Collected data
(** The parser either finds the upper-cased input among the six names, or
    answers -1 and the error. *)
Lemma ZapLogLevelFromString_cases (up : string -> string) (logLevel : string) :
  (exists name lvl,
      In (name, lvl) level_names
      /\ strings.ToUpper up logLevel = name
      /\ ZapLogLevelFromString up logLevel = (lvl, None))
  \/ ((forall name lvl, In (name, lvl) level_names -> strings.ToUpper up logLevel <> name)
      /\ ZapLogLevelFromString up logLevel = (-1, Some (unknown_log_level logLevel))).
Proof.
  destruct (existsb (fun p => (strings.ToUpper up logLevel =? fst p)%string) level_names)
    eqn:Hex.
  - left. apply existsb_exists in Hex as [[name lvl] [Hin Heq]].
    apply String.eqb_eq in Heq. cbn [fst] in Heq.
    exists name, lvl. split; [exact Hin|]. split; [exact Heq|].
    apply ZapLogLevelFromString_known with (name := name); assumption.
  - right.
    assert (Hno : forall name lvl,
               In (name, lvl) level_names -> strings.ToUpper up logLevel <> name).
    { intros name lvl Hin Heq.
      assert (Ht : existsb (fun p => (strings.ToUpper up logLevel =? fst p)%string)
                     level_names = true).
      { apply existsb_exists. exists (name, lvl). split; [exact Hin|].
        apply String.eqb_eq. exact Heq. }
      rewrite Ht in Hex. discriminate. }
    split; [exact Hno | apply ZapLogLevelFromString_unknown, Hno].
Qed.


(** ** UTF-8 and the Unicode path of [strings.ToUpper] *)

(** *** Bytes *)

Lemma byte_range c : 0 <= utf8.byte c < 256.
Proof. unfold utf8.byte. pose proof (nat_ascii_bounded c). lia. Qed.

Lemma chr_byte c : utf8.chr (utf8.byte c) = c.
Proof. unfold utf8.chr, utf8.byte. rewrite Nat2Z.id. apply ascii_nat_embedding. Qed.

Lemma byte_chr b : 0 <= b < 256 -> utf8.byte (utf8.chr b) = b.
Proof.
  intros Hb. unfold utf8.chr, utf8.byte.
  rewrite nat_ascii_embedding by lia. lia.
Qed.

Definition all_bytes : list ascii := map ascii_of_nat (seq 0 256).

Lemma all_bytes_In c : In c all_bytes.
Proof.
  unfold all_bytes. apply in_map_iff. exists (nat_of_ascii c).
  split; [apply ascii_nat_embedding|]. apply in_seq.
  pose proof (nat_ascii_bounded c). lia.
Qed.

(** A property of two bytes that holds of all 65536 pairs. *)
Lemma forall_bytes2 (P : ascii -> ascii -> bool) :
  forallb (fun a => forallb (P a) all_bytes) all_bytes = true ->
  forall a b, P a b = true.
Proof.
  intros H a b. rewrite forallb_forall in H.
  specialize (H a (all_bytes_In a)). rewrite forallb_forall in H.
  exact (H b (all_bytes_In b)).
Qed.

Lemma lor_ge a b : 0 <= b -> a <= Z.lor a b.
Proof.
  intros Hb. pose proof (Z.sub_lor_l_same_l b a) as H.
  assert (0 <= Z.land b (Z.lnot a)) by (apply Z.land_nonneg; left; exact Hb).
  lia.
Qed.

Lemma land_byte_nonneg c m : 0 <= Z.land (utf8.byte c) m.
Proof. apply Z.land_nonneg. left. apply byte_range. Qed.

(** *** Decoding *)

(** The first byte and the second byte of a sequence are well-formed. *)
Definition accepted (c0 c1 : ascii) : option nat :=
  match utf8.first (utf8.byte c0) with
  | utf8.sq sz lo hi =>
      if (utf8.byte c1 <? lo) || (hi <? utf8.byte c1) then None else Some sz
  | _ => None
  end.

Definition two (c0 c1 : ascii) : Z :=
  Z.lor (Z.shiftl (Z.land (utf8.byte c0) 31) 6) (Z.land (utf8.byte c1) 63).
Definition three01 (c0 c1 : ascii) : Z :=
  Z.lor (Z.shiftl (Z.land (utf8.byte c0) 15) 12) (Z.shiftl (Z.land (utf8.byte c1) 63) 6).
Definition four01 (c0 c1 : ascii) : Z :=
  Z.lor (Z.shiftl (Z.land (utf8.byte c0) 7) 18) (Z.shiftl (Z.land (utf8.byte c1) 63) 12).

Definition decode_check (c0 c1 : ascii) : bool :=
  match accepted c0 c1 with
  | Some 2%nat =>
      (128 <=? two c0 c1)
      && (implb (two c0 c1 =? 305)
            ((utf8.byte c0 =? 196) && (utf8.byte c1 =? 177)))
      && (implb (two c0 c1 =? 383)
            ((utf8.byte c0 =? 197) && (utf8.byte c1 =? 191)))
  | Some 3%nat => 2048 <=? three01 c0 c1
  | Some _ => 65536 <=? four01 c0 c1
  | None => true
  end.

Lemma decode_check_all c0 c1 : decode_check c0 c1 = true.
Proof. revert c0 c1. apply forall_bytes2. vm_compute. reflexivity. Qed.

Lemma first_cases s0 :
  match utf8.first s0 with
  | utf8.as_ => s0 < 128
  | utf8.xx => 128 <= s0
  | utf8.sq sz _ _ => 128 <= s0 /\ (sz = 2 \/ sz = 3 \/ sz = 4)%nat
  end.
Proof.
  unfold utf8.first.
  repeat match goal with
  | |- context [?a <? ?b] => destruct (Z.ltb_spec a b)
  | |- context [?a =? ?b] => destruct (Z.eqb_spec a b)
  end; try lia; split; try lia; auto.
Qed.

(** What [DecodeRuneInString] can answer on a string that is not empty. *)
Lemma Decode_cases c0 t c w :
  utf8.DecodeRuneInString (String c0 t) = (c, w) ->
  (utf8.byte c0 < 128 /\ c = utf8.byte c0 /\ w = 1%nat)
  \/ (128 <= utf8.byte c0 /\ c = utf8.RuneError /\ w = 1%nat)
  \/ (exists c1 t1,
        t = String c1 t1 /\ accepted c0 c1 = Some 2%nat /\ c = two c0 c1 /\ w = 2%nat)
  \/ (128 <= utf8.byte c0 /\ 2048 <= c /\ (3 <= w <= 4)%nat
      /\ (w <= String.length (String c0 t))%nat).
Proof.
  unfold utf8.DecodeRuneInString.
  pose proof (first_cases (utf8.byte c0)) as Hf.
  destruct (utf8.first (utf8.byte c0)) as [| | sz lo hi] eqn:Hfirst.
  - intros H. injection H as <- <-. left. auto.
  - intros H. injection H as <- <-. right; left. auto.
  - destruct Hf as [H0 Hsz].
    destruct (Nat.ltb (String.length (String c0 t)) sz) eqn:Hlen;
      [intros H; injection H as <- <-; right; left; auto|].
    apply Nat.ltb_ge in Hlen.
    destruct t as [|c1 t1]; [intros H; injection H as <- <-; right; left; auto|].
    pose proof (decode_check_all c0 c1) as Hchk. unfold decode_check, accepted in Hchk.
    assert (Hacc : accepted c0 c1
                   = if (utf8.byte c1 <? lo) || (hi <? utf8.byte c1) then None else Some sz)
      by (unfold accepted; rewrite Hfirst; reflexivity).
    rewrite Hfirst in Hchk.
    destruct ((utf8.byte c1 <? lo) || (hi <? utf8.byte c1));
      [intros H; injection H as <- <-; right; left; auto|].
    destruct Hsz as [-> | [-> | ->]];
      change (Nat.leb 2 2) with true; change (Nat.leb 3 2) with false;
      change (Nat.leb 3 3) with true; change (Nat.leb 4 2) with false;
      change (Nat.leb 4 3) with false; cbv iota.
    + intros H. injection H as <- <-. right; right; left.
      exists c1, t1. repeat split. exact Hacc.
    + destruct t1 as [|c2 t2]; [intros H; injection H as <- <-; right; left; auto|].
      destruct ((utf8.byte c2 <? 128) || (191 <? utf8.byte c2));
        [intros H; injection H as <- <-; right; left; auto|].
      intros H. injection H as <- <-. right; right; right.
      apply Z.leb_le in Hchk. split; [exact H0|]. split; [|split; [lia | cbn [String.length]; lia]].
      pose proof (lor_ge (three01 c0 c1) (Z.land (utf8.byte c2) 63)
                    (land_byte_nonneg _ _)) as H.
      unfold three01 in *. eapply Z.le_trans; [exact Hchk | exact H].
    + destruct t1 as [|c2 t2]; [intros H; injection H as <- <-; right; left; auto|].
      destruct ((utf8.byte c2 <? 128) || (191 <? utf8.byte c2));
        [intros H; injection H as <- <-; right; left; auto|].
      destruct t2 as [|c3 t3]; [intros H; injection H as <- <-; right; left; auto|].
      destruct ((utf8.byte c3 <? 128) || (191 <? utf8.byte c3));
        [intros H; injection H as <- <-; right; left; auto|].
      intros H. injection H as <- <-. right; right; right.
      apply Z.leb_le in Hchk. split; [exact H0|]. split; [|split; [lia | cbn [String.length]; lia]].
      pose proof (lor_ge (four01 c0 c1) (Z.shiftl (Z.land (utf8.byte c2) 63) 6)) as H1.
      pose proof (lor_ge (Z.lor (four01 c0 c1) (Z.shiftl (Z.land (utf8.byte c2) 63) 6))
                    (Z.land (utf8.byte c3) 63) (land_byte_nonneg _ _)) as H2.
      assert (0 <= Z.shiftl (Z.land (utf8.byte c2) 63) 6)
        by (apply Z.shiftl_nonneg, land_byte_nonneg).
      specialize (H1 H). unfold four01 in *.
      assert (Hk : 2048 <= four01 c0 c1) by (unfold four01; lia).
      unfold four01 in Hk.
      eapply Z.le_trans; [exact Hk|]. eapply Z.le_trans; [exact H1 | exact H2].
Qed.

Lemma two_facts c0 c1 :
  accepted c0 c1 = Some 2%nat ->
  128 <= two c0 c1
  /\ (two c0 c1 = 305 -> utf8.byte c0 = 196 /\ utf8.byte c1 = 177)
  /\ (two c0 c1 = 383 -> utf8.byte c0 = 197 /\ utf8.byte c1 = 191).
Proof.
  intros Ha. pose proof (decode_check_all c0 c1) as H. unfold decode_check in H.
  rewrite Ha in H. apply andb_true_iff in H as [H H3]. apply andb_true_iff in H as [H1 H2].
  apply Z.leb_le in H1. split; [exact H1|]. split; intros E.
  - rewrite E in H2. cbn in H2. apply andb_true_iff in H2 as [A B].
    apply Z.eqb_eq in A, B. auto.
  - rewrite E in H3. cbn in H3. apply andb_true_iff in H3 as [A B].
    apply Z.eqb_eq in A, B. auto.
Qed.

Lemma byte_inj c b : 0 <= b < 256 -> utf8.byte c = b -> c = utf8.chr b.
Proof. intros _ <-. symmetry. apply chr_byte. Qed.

Exercise
Find every line in the records above that holds the word "ToUpper", and copy each one.

Answer section
      /\ strings.ToUpper up logLevel = name
  \/ ((forall name lvl, In (name, lvl) level_names -> strings.ToUpper up logLevel <> name)
  destruct (existsb (fun p => (strings.ToUpper up logLevel =? fst p)%string) level_names)
               In (name, lvl) level_names -> strings.ToUpper up logLevel <> name).
      assert (Ht : existsb (fun p => (strings.ToUpper up logLevel =? fst p)%string)
(** ** UTF-8 and the Unicode path of [strings.ToUpper] *)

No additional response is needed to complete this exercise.